**GOAL OF THE EXERCISE:**
Where does the word "Lemma" occur in the data below? Copy each line that holds it.

*** Opening of DATA TO PROCESS ***

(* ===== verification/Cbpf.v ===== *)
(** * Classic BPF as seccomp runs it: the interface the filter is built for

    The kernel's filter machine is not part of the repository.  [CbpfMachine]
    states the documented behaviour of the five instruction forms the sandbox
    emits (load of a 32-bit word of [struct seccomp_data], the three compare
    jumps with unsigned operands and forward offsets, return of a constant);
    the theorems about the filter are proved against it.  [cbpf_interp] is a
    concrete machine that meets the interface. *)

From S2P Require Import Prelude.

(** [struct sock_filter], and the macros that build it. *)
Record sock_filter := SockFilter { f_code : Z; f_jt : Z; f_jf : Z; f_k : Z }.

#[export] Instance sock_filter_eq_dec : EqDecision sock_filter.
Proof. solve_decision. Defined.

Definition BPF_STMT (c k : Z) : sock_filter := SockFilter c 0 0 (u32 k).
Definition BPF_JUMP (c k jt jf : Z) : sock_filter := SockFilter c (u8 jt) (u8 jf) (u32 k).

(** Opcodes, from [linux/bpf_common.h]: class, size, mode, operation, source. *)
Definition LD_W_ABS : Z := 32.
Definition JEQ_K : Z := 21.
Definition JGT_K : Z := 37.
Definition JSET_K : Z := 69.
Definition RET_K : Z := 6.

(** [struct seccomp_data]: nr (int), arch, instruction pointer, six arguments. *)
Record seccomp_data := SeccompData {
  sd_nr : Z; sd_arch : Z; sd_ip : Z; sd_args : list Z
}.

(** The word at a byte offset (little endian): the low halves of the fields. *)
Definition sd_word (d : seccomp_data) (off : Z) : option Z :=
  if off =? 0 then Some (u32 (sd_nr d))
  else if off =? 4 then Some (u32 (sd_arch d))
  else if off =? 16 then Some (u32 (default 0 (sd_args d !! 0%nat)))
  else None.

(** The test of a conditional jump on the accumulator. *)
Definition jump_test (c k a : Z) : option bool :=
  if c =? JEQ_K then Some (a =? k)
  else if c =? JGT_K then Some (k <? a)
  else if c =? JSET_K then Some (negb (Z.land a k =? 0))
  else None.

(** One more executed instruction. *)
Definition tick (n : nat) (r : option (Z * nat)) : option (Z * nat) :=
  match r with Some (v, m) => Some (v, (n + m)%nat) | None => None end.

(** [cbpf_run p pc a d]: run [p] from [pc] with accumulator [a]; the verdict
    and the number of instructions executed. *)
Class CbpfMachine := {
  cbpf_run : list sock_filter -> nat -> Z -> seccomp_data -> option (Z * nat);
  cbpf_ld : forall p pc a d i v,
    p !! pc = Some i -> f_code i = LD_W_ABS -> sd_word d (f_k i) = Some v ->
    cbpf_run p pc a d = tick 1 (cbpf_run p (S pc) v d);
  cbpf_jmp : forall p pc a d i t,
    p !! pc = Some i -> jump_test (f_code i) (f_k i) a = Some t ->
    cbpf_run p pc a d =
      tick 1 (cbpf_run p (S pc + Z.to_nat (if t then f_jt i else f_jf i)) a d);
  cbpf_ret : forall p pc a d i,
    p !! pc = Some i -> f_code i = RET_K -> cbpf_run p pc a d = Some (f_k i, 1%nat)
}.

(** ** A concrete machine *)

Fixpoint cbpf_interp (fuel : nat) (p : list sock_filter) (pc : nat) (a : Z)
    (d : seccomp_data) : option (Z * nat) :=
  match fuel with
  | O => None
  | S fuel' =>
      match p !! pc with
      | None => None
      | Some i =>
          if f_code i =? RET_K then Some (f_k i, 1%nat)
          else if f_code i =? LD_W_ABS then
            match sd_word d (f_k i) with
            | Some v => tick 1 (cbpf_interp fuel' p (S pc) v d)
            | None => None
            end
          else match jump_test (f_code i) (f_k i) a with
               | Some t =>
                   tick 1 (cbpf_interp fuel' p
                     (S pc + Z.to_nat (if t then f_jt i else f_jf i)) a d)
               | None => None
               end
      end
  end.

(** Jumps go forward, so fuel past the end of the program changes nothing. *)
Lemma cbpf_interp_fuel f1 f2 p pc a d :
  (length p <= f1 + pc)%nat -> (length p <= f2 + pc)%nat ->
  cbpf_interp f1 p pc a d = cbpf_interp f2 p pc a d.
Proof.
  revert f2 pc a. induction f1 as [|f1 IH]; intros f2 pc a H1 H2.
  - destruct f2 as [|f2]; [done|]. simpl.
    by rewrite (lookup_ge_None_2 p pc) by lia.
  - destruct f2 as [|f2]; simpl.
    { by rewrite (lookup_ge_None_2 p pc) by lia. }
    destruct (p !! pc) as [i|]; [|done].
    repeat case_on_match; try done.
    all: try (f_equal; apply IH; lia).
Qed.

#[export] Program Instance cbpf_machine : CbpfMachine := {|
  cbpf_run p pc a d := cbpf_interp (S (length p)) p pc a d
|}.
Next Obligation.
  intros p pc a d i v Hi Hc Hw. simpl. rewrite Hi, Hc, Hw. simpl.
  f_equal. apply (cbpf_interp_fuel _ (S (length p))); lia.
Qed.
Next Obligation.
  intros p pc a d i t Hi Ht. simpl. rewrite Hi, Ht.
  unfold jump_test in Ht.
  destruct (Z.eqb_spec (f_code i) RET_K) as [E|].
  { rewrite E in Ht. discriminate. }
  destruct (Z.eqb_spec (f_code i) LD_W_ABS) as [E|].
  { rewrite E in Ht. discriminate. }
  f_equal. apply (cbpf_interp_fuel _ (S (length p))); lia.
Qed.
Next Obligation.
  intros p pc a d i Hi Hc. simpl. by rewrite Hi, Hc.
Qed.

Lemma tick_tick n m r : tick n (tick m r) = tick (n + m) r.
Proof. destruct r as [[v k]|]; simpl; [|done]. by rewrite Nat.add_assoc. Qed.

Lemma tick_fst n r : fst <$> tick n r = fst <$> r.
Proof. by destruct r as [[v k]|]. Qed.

*** Close of DATA TO PROCESS ***
*** Opening of DATA TO PROCESS ***

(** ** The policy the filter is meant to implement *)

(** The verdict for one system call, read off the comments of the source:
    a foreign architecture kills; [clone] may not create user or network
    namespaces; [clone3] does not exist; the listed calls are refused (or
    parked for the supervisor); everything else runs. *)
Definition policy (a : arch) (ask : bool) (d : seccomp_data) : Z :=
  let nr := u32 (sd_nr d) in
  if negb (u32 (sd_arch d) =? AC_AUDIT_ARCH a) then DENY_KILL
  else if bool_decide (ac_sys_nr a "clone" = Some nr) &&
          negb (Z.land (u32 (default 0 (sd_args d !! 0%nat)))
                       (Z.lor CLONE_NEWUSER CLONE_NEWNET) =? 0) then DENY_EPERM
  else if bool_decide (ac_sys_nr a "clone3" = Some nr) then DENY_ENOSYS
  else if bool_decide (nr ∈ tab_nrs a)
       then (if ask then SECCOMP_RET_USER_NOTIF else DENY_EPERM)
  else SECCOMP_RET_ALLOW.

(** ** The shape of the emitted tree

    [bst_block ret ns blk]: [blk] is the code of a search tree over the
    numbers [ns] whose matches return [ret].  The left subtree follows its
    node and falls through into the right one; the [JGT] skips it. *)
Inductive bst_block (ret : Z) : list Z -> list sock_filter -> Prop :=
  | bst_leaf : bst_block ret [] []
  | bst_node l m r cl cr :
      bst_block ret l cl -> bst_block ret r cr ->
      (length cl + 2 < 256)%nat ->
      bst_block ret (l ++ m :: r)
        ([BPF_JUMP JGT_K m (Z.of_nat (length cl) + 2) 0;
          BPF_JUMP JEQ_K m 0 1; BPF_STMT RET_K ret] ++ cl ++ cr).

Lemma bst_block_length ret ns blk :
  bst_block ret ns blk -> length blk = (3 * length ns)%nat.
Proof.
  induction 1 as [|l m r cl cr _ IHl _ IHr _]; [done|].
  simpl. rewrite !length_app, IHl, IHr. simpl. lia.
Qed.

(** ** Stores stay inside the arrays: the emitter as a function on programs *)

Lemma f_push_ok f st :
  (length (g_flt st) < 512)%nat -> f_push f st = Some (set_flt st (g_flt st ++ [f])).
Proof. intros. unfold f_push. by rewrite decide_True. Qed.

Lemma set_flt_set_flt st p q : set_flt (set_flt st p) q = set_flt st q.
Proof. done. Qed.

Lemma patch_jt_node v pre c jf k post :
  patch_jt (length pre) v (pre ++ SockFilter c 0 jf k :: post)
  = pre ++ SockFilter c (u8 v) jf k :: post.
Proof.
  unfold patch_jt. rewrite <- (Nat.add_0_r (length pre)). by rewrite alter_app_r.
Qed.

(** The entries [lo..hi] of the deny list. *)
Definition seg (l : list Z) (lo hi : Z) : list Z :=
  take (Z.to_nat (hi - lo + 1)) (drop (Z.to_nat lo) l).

*** Close of DATA TO PROCESS ***

**RESPONSE:**
Lemma cbpf_interp_fuel f1 f2 p pc a d :
Lemma tick_tick n m r : tick n (tick m r) = tick (n + m) r.
Lemma tick_fst n r : fst <$> tick n r = fst <$> r.
Lemma bst_block_length ret ns blk :
Lemma f_push_ok f st :
Lemma set_flt_set_flt st p q : set_flt (set_flt st p) q = set_flt st q.
Lemma patch_jt_node v pre c jf k post :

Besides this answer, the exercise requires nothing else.